● Work instruction: Once the line containing "unfold matches in Hmi." has been written out, stop; until then, restate each line of the entries below word for word from the first.

*** Task material ***

Lemma keyed_next_later i n :
  (i < m)%nat -> matches h key (sq i) = true ->
  (S i <= n <= m)%nat -> (forall j, (S i <= j < n)%nat -> matches h key (sq j) = false) ->
  ((n < m)%nat -> matches h key (sq n) = true) ->
  stdhash_keyed_next cmp_fcn h (sq i) = Some (pos_at n).
Proof.
  intros Hi Hmi Hn Hb Hmt. unfold stdhash_keyed_next.
  destruct (Hocc i Hi) as [nd Hnd]. rewrite Hnd. cbn [mjoin option_join mbind option_bind].
  unfold matches in Hmi. rewrite Hnd in Hmi. apply andb_prop in Hmi as [H1 H2].
  apply Z.eqb_eq in H1, H2.
  destruct (stdhash_low_hash (low_hcode key) (cap_min1 h) (cap_lg h)) as [h1 h2] eqn:He.
  rewrite H1, He. cbn [snd]. rewrite keyed_next_probe.
  pose proof (low_hcode_range key).
  destruct (low_hash_bounds (low_hcode key) _ _ h1 h2 (table h) ltac:(lia) Hsh He) as (_ & Hh2 & _).
  rewrite (sq_probe h1 h2), probe_step_S, <- (sq_probe h1 h2) by done.
  apply probe_later with (h1 := h1); try done.
  intros p nd' Hp. unfold matches. rewrite Hp, H1. f_equal. apply eq_bool_prop_intro.
  rewrite !Is_true_true, !Z.eqb_eq. split; intros Hc.
  - eapply cmp_sym, cmp_trans; [exact Hc|]. by apply cmp_sym.
  - eapply cmp_trans; [|exact H2]. by apply cmp_sym.
Qed.

Lemma keyed_from_later fuel i n :
  (m - i <= fuel)%nat -> (i <= n <= m)%nat ->
  ((n < m)%nat -> matches h key (sq n) = true) ->
  keyed_from fuel h (pos_at n) = Some (if (n <? m)%nat then sq n :: later (S n) else []).
Proof.
  revert i n. induction fuel as [|f IH]; intros i n Hf Hn Hmt; cbn [keyed_from];
    unfold pos_at at 1, stdhash_is_end; destruct (Nat.ltb_spec n m);
    try (rewrite Nat.eqb_refl; done); pose proof (seq_lookup_lt n);
    destruct (Nat.eqb_spec (sq n) (table_end h)); try lia.
  unfold pos_at. destruct (Nat.ltb_spec n m); [|lia].
  destruct (later_step (S n)) as (n' & Hn' & Hb' & Hmt' & Hl'); [lia|].
  rewrite (keyed_next_later n n') by (done || lia || auto). cbn [mbind option_bind].
  rewrite (IH (S n) n') by (done || lia). cbn [mbind option_bind]. by rewrite Hl'.
Qed.

Lemma later_NoDup : NoDup (later 0).
Proof.
  apply NoDup_filter, NoDup_fmap_2_strong; [|apply NoDup_seq].
  intros x y Hx Hy Heq. apply elem_of_seq in Hx, Hy.
  destruct (stdhash_low_hash (low_hcode key) (cap_min1 h) (cap_lg h)) as [h1 h2] eqn:He.
  pose proof (low_hcode_range key).
  destruct (low_hash_bounds (low_hcode key) _ _ h1 h2 (table h) ltac:(lia) Hsh He) as (_ & _ & Ho).
  destruct Hsh as (Hlg & Hlen & _). unfold table_end in Hm. rewrite !(sq_probe h1 h2), Hlen in * by done.
  apply (probe_inj (cap_lg h) ltac:(lia) h1 h2); try done; lia.
Qed.

Lemma later_elem p : p ∈ later 0 <-> key_at h p key.
Proof.
  unfold later. rewrite list_elem_of_filter, list_elem_of_fmap. split.
  - intros (Hmt & j & -> & _). unfold matches in Hmt.
    destruct (table h !! sq j) as [[nd|]|] eqn:E; [|done|done]. apply andb_prop in Hmt as [H1 H2].
    apply Z.eqb_eq in H1, H2. exists nd. split; [done|]. split; [|done]. apply Z.eqb_neq.
    pose proof (low_hcode_range key). lia.
  - intros (nd & Hp & Ha & Hc). split.
    + unfold matches. rewrite Hp. destruct (wf_placed h Hwf _ _ Hp Ha) as [-> _].
      by rewrite (low_hcode_cmp key _ Hc), Z.eqb_refl, Hc.
    + destruct (live_before_empty h key m p nd Hwf Hp Ha Hc Hem) as (i & Hi & _ & ->).
      exists i. split; [done|]. apply elem_of_seq. lia.
Qed.

Lemma keyed_all_later : size h <> 0 -> keyed_all h key = Some (later 0).
Proof.
  intros Hnz. unfold keyed_all.
  destruct (later_step 0) as (n & Hn & Hb & Hmt & Hl); [lia|].
  destruct (stdhash_low_hash (low_hcode key) (cap_min1 h) (cap_lg h)) as [h1 h2] eqn:He.
  pose proof (low_hcode_range key).
  destruct (low_hash_bounds (low_hcode key) _ _ h1 h2 (table h) ltac:(lia) Hsh He) as (Hh1 & _ & _).
  assert (Hf : stdhash_find cmp_fcn hcode_fcn h key = Some (pos_at n)).
  { unfold stdhash_find. destruct (Z.eqb_spec (size h) 0); [done|]. cbn [negb].
    unfold stdhash_low_find. rewrite He. cbn [fst]. rewrite low_find_loop_probe.
    rewrite <- (probe_later (stop_match key (low_hcode key)) 0 n h1 h2) by
      (done || intros; by apply stop_match_matches).
    by rewrite (sq_probe h1 h2), probe_0 by done. }
  rewrite Hf. cbn [mbind option_bind].
  rewrite (keyed_from_later (table_end h) 0 n) by (done || lia). by rewrite Hl.
Qed.
End Keyed.

Lemma keyed_from_end fuel (h : hash) : keyed_from fuel h (table_end h) = Some [].
Proof. destruct fuel; cbn [keyed_from]; unfold stdhash_is_end; by rewrite Nat.eqb_refl. Qed.

Lemma keyed_all_spec (h : hash) key :
  hash_wf h -> exists l, keyed_all h key = Some l /\ NoDup l /\ forall p, p ∈ l <-> key_at h p key.
Proof.
  intros Hwf. destruct (Z.eq_dec (size h) 0) as [Hz|Hnz].
  - exists []. unfold keyed_all, stdhash_find. rewrite Hz. cbn [Z.eqb negb mbind option_bind].
    split; [apply keyed_from_end|].
    split; [constructor|]. intros p. split; [set_solver|]. intros (nd & Hp & Ha & _).
    pose proof (wf_size h Hwf) as Hs. unfold pairs in Hs.
    assert (live (Some nd) = false) as Hd by (eapply no_pairs_dead; [|done]; lia). simpl in Hd. by rewrite Ha in Hd.
  - assert (Hsh : shape (table h) (cap_min1 h) (cap_lg h)).
    { destruct (wf_shape h Hwf) as [[Ht _]|]; [|done]. pose proof (wf_size h Hwf) as Hs.
      unfold pairs in Hs. rewrite Ht in Hs. done. }
    destruct (empty_cell_exists _ (wf_room h _ _ Hwf Hsh)) as [e He].
    destruct (stdhash_low_hash (low_hcode key) (cap_min1 h) (cap_lg h)) as [h1 h2] eqn:Heq.
    pose proof (low_hcode_range key).
    destruct (probe_loop_ends stop_empty (table h) (cap_min1 h) (cap_lg h) (low_hcode key) h1 h2 e)
      as (m & Hm & _ & (c & Hc & Hst) & Hb); try done; [lia|].
    destruct c; [done|].
    assert (Hocc : forall j, (j < m)%nat -> exists nd, table h !! seq_of (table h) (cap_min1 h) (cap_lg h) (low_hcode key) j = Some (Some nd))
      by (intros j Hj; destruct (Hb j Hj) as (nd & ? & _); eauto).
    exists (later h key m 0). split; [by apply keyed_all_later|].
    split; [by apply later_NoDup | by apply later_elem].
Qed.

(** ** Removing every pair of a key, clearing, constructing *)

Lemma erase_key_loop_spec fuel a (h : hash) key :
  hash_wf h -> size h <= 2 ^ 29 -> size h < Z.of_nat fuel ->
  exists h' gone, stdhash_erase_key_loop cmp_fcn hcode_fcn fuel a h key = Some h' /\ hash_wf h' /\
    pairs h ≡ₚ gone ++ pairs h' /\ opts h' = opts h /\
    Forall (fun kv => cmp_fcn key kv.1 = 0) gone /\ Forall (fun kv => cmp_fcn key kv.1 <> 0) (pairs h').
Proof.
  revert h. induction fuel as [|n IH]; intros h Hwf Hsz Hf.
  { pose proof (wf_size h Hwf). lia. }
  cbn [stdhash_erase_key_loop].
  destruct (find_spec h key Hwf) as (it & -> & [[Hlt (nd & Hnd & Ha & Hk)]|[-> Hno]]);
    cbn [mbind option_bind]; unfold stdhash_is_end.
  - destruct (Nat.eqb_spec it (table_end h)); [lia|].
    destruct (erase_spec a h it nd Hwf Hsz Hnd Ha) as (h1 & it' & -> & Hwf1 & Hp1 & Hs1 & Ho1).
    cbn [mbind option_bind].
    destruct (IH h1 Hwf1 ltac:(lia) ltac:(lia)) as (h' & gone & -> & Hwf' & Hp & Ho & Hg & Hr).
    exists h', ((nkey nd, nval nd) :: gone). split; [done|]. split; [done|].
    split; [rewrite Hp1, Hp; done|]. split; [congruence|]. split; [by constructor|done].
  - rewrite Nat.eqb_refl. exists h, []. do 5 (split; [done|]). apply Forall_forall.
    intros [k v] Hin. by apply (Hno k v).
Qed.

Lemma erase_key_spec a (h : hash) key :
  hash_wf h -> size h <= 2 ^ 29 ->
  exists h' gone, stdhash_erase_key cmp_fcn hcode_fcn a h key = Some h' /\ hash_wf h' /\
    pairs h ≡ₚ gone ++ pairs h' /\ opts h' = opts h /\
    Forall (fun kv => cmp_fcn key kv.1 = 0) gone /\ Forall (fun kv => cmp_fcn key kv.1 <> 0) (pairs h').
Proof.
  intros Hwf Hsz. apply erase_key_loop_spec; [done|done|]. pose proof (wf_size h Hwf). lia.
Qed.

Lemma low_clear_wf (h : hash) :
  hash_wf h -> hash_wf (stdhash_low_clear h) /\ pairs (stdhash_low_clear h) = [] /\
    size (stdhash_low_clear h) = 0 /\ opts (stdhash_low_clear h) = opts h.
Proof.
  intros Hwf. unfold stdhash_low_clear. pose proof (wf_num h Hwf) as Hn. pose proof (wf_size h Hwf) as Hs.
  destruct (Z.eqb_spec (num_nodes h) 0) as [Hz|Hnz].
  - pose proof (pairs_le_occupied (table h)). unfold pairs in *.
    split; [done|]. split; [apply nil_length_inv; lia|]. split; [lia|done].
  - destruct (replicate_None_facts (table_end h) (cap_min1 h) (cap_lg h)) as (R1 & R2 & R3).
    split; [|done]. split; unfold pairs; cbn [table begin_pos cap_min1 cap_lg num_nodes size].
    + destruct (wf_shape h Hwf) as [[Ht ?]|(? & ? & ?)]; [left|right]; unfold table_end.
      * rewrite Ht. done.
      * split; [done|]. by rewrite length_replicate.
    + by rewrite R2.
    + by rewrite R3.
    + unfold table_end at 1. cbn [table]. lia.
    + split; [by rewrite length_replicate|]. split.
      * intros j c _ Hj. by apply lookup_replicate in Hj as [-> _].
      * intros c Hc. apply lookup_replicate in Hc as [_ ?]. lia.
    + done.
Qed.

Lemma clear_spec a (h : hash) :
  hash_wf h -> exists h', stdhash_clear a h = Some h' /\ hash_wf h' /\ pairs h' = [] /\ opts h' = opts h.
Proof.
  intros Hwf. unfold stdhash_clear. destruct (low_clear_wf h Hwf) as (Hwf1 & Hp1 & Hs1 & Ho1).
  set (h1 := stdhash_low_clear h) in *. destruct (should_shrink h1); [|by exists h1].
  destruct (low_rehash_spec a h1 (size h1) Hwf1 ltac:(lia)) as (c & h' & -> & [(-> & -> & _)|Hok]).
  - by exists h1.
  - destruct Hok as (-> & Hwf' & Hp & _ & _ & Ho & _). exists h'. split; [done|]. split; [done|].
    rewrite Hp1 in Hp. split; [by apply Permutation_nil_r|congruence].
Qed.

Lemma construct_spec ksize o (h : hash) :
  stdhash_construct ksize o = (STDESUCCESS, Some h) -> hash_wf h /\ pairs h = [] /\ opts h = o.
Proof.
  unfold stdhash_construct. destruct (_ || _); [done|]. intros [= <-].
  split; [|done]. split; try done. by left.
Qed.
End Facts.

*** End of Task material ***

● Exercise answer:
Lemma keyed_next_later i n :
  (i < m)%nat -> matches h key (sq i) = true ->
  (S i <= n <= m)%nat -> (forall j, (S i <= j < n)%nat -> matches h key (sq j) = false) ->
  ((n < m)%nat -> matches h key (sq n) = true) ->
  stdhash_keyed_next cmp_fcn h (sq i) = Some (pos_at n).
Proof.
  intros Hi Hmi Hn Hb Hmt. unfold stdhash_keyed_next.
  destruct (Hocc i Hi) as [nd Hnd]. rewrite Hnd. cbn [mjoin option_join mbind option_bind].
  unfold matches in Hmi. rewrite Hnd in Hmi. apply andb_prop in Hmi as [H1 H2].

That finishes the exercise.